Today was our last day of pt for CHBOLC!!!!!! It was a good one too. We had a regimental run with the Chief of Chaplains, two star general from the pentagon. It was really neat getting to see him after hearing all about him during the course. We got to the pt field around 0445 and didnt start running until 0600. I know, we waited over an hour, its silly but they all wanted to make sure everyone was there and everything was ready for the general and his staff when they arrived. Im not sure how far we ran. I would guess probably about 1.5-2 miles. It was a pretty fast pace too. Probably a C group pace. 9:00 minute mile.

After pt we went back to the school house for classes and the Chief of Chaplains wanted to talk to us for a while. He gave us some pretty cool information. Im not sure how much I can share. The reason being, we had a chaplain from the pentagon to come and talk to us yesterday, i think, about what kind of information we can share and how it can & will be used against the Army and the Chaplaincy. Apparently, there are many people who are trying to get rid of the military chaplaincy. So I dont want to say anything that could ultimately harm it. In a nut shell, he laid out what the Army had in store through 2011.

We then continued our Family Wellness training http://www.familywellness.com/. It is a very good program. I cant wait to get back home and apply some of the stuff I have learned. We also did very well on our triad (fancy term for a team of 3 thats used in counseling) role play. I really did enjoy it. I was really apprehensive at first but once I was up there, I just fell into the role. We have to do another one tommorrow morning. We are being trained as instructors so we have to go through all of the role plays.
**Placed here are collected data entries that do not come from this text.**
(* ===== verification/Shutil.v ===== *)
(** * The library calls the organizer makes: [Path.mkdir] and [shutil.move]

    Modelled from CPython 3.12's [pathlib] and [shutil] on macOS, in the
    [PyM] monad so that a call that raises after changing the disk leaves
    the change in place:

    - [path_mkdir p parents exist_ok] is [Path.mkdir]: [os.mkdir], on
      [FileNotFoundError] with [parents] the parent first, on any other
      [OSError] success only when [exist_ok] and [p] is a directory.
    - [shutil_move src dst] is [shutil.move(src, dst)]: into [dst/name]
      when [dst] is a directory (an existing [dst/name] is a
      [shutil.Error]), else onto [dst]; [os.rename] first, and on any
      [OSError] from it the fallback: [copy2] then [os.unlink] for a
      file, [copytree] then [rmtree] for a directory.
    - [copytree] and [rmtree] walk a directory tree; their recursion is on
      a fuel bound by the depth of the tree ([tree_fuel]). *)

From S2P Require Import Prelude PyStr Fs FsFacts PyMonad.

Module Shutil.

Definition is_ENOENT (e : exn) : bool :=
  match e with OSError ENOENT _ _ => true | _ => false end.

Definition is_FileExistsError (e : exn) : bool :=
  match e with OSError EEXIST _ _ => true | _ => false end.

(** ** [Path.mkdir(parents=..., exist_ok=...)] *)

Definition mkdir_at (p : path) : PyM unit :=
  t ← now; syscall (fun fs => os_mkdir fs t p).

(** The [except OSError] clause: success when [exist_ok] and [p] is a
    directory, else re-raise. *)
Definition mkdir_exists_ok (p : path) (exist_ok : bool) (e : exn) : PyM unit :=
  isd ← read_fs (fun fs => path_isdir fs p);
  if exist_ok && (isd : bool) then mret tt else mthrow e.

Definition mkdir_noparents (p : path) (exist_ok : bool) : PyM unit :=
  try_except is_OSError (mkdir_at p)
    (fun e => if is_ENOENT e then mthrow e else mkdir_exists_ok p exist_ok e).

Fixpoint mkdir_parents (p : path) (exist_ok : bool) : PyM unit :=
  try_except is_OSError (mkdir_at p)
    (fun e =>
       if is_ENOENT e then
         match p with
         | [] => mthrow e
         | _ :: q => mkdir_parents q true;; mkdir_noparents p exist_ok
         end
       else mkdir_exists_ok p exist_ok e).

Definition path_mkdir (p : path) (parents exist_ok : bool) : PyM unit :=
  if parents then mkdir_parents p exist_ok else mkdir_noparents p exist_ok.

(** ** [os.makedirs(p, exist_ok)] *)

Fixpoint os_makedirs (p : path) (exist_ok : bool) : PyM unit :=
  match p with
  | [] => mkdir_noparents [] exist_ok
  | _ :: q =>
      ex ← read_fs (fun fs => path_exists fs q);
      (if negb (ex : bool) then try_except is_FileExistsError (os_makedirs q exist_ok) (fun _ => mret tt)
       else mret tt);;
      try_except is_OSError (mkdir_at p) (mkdir_exists_ok p exist_ok)
  end.

(** [shutil._samefile] by [os.path.samefile]: both paths name one
    existing entry (an [OSError] of its [stat] gives [False]). *)
Definition samefile (fs : fsys) (a b : path) : bool :=
  bool_decide (a = b) && path_exists fs a.

(** ** [shutil.copy2(src, dst)] for a file *)

Definition copy2 (src dst : path) : PyM unit :=
  isd ← read_fs (fun fs => path_isdir fs dst);
  let dst : path := if (isd : bool) then basename src :: dst else dst in
  same ← read_fs (fun fs => samefile fs src dst);
  if (same : bool) then
    mthrow (ShutilError (py_repr (path_str src) ++ " and " ++ py_repr (path_str dst) ++ " are the same file"))
  else
    nd ← query (fun fs => os_stat fs src);
    match (nd : node) with
    | NDir _ _ _ => mthrow (OSError EISDIR (path_str src) None)
    | NFile c sz _ => t ← now; syscall (fun fs => os_write_file fs t dst c sz)
    end.

(** ** [shutil.copystat] on a directory: its mode (write permission) *)

Definition copystat_dir (src dst : path) : PyM unit :=
  t ← now;
  syscall (fun fs =>
    match fs !! src, fs !! dst with
    | Some (NDir w _ _), Some (NDir _ sz _) => Ret (<[dst := NDir w sz t]> fs)
    | _, _ => Ret fs
    end).

(** ** [shutil.copytree(src, dst)] *)

Abbreviation copy_error := (string * string * string)%type.

Definition render_copy_errors (errs : list copy_error) : string :=
  "[" ++ join ", " ((fun '(a, b, c) => "(" ++ py_repr a ++ ", " ++ py_repr b ++ ", " ++ py_repr c ++ ")") <$> errs) ++ "]".

(** One level of [_copytree]: the entries are listed before [dst] is
    made; an entry that fails is recorded and the copy goes on. *)
Fixpoint copytree_go (fuel : nat) (src dst : path) : PyM (list copy_error) :=
  match fuel with
  | O => mret []
  | S f =>
      entries ← read_fs (fun fs => (fun n => (n, dir_at fs (n :: src))) <$> listdir fs src);
      os_makedirs dst false;;
      errs ← foldl (fun (acc : PyM (list copy_error)) '((n, isdir) : string * bool) =>
                errs ← acc;
                try_except is_OSError
                  (if isdir then errs' ← copytree_go f (n :: src) (n :: dst); mret (errs ++ errs')%list
                   else copy2 (n :: src) (n :: dst);; mret errs)
                  (fun e => mret (errs ++ [(path_str (n :: src), path_str (n :: dst), str_exn e)])%list))
              (mret []) entries;
      copystat_dir src dst;;
      mret errs
  end.

(** Depth bound: one more than the longest path of the tree. *)
Definition tree_fuel (fs : fsys) : nat := S (foldr max 0 (length <$> (map_to_list fs).*1)).

Definition copytree (src dst : path) : PyM unit :=
  fuel ← read_fs tree_fuel;
  errs ← copytree_go fuel src dst;
  if bool_decide ((errs : list copy_error) = []) then mret tt else mthrow (ShutilError (render_copy_errors errs)).

(** ** [shutil.rmtree(path)] (the [dir_fd] walk of macOS) *)

(** Errors inside the walk name the entry relative to its directory. *)
Definition relative (n : string) (m : PyM unit) : PyM unit :=
  try_except is_OSError m (fun e =>
    match e with OSError er _ f2 => mthrow (OSError er n f2) | _ => mthrow e end).

Fixpoint rmtree_go (fuel : nat) (d : path) : PyM unit :=
  match fuel with
  | O => mret tt
  | S f =>
      entries ← read_fs (fun fs => (fun n => (n, dir_at fs (n :: d))) <$> listdir fs d);
      foldl (fun (acc : PyM unit) '((n, isdir) : string * bool) =>
               acc;;
               if isdir then rmtree_go f (n :: d);; relative n (syscall (fun fs => os_rmdir fs (n :: d)))
               else relative n (syscall (fun fs => os_unlink fs (n :: d))))
            (mret tt) entries
  end.

Definition rmtree (p : path) : PyM unit :=
  fuel ← read_fs tree_fuel;
  rmtree_go fuel p;;
  syscall (fun fs => os_rmdir fs p).

(** ** [shutil.move(src, dst)] *)

(** [_destinsrc]: [dst] is the directory [src] or lies inside it (the
    test of CPython compares the paths with a trailing separator). *)
Definition destinsrc (src dst : path) : bool :=
  is_under src dst.

Definition dir_writable (fs : fsys) (p : path) : bool :=
  match fs !! p with Some (NDir w _ _) => w | _ => true end.

Definition move_fallback (src real_dst dst : path) : PyM unit :=
  srcdir ← read_fs (fun fs => path_isdir fs src);
  if (srcdir : bool) then
    if destinsrc src dst then
      mthrow (ShutilError ("Cannot move a directory '" ++ path_str src ++ "' into itself '"
                           ++ path_str dst ++ "'."))
    else
      locked ← read_fs (fun fs => negb (dir_writable fs src) && has_children fs src);
      if (locked : bool) then
        mthrow (OSErrorMsg EACCES ("Cannot move the non-empty directory '" ++ path_str src
                  ++ "': Lacking write permission to '" ++ path_str src ++ "'."))
      else copytree src real_dst;; rmtree src
  else
    copy2 src real_dst;; syscall (fun fs => os_unlink fs src).

Definition shutil_move (src dst : path) : PyM unit :=
  isd ← read_fs (fun fs => path_isdir fs dst);
  same ← read_fs (fun fs => samefile fs src dst);
  if (isd : bool) && (same : bool) then syscall (fun fs => os_rename fs src dst)
  else
    real_dst ← (if (isd : bool) then
                  let r := basename src :: dst in
                  ex ← read_fs (fun fs => path_exists fs r);
                  if (ex : bool) then mthrow (ShutilError ("Destination path '" ++ path_str r ++ "' already exists"))
                  else mret r
                else mret dst);
    try_except is_OSError (syscall (fun fs => os_rename fs src real_dst))
      (fun _ => move_fallback src real_dst dst).

End Shutil.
We get to sleep late tommorrow. We dont have to be in class until 0820!!! Thats good because this morning we had to wake up about 0350 to get ready to get to the pt field at 0445. At some point while setting my alarm I had changed the time on the clock. So I woke up at 0350 and I looked at the clock on the microwave it said 0250, I checked my cell phone..0250 and just to make sure..i checked my computer and….0250. I woke up an hour early. I decided to shave right quick and go back to bed. So I did and I finally fell asleep about 0340..just in time to wake up at 0350!!!!

With no more pt and no more assignments due, I feel so FREE! Oh yeah, I got a GO on my last assignment so thanks for all the prayers. I told someone that only by the power and grace of God, would I pass the memo and of course, He came through!! Like always! I didnt feel confident at all and was a little concerned but I did pretty well on it!!!

One last thing, they have a “burger joint” here called Five Guys burgers http://www.fiveguys.com/home.aspx . Apparently, they are well know for their burgers all around. Well, I have eaten there twice and they are VERY good. They put your food in a brown paper sack, just like the ones you used for work or school. They put the burger on the bottom and they put your cup of fries on the top, THEN they dump more fries on top of that. So you have a bag thats nearly transparent because of the grease thats showing through.  I highly recommend  it!!!

Amanda and the babies will be here Tuesday and the rest of the family is suppose to come in around thursday or so. So I pretty excited. Im ready to get out of here. Im really going to miss it because we have had some good times here. I think back and it seems like we just started CIMT. I remember how long 13 weeks seemed but you stay so busy its goes by fast! I registered for the fall term at school so I start classes next monday, Aug 24. Im taking Old Testament I, should be a good class!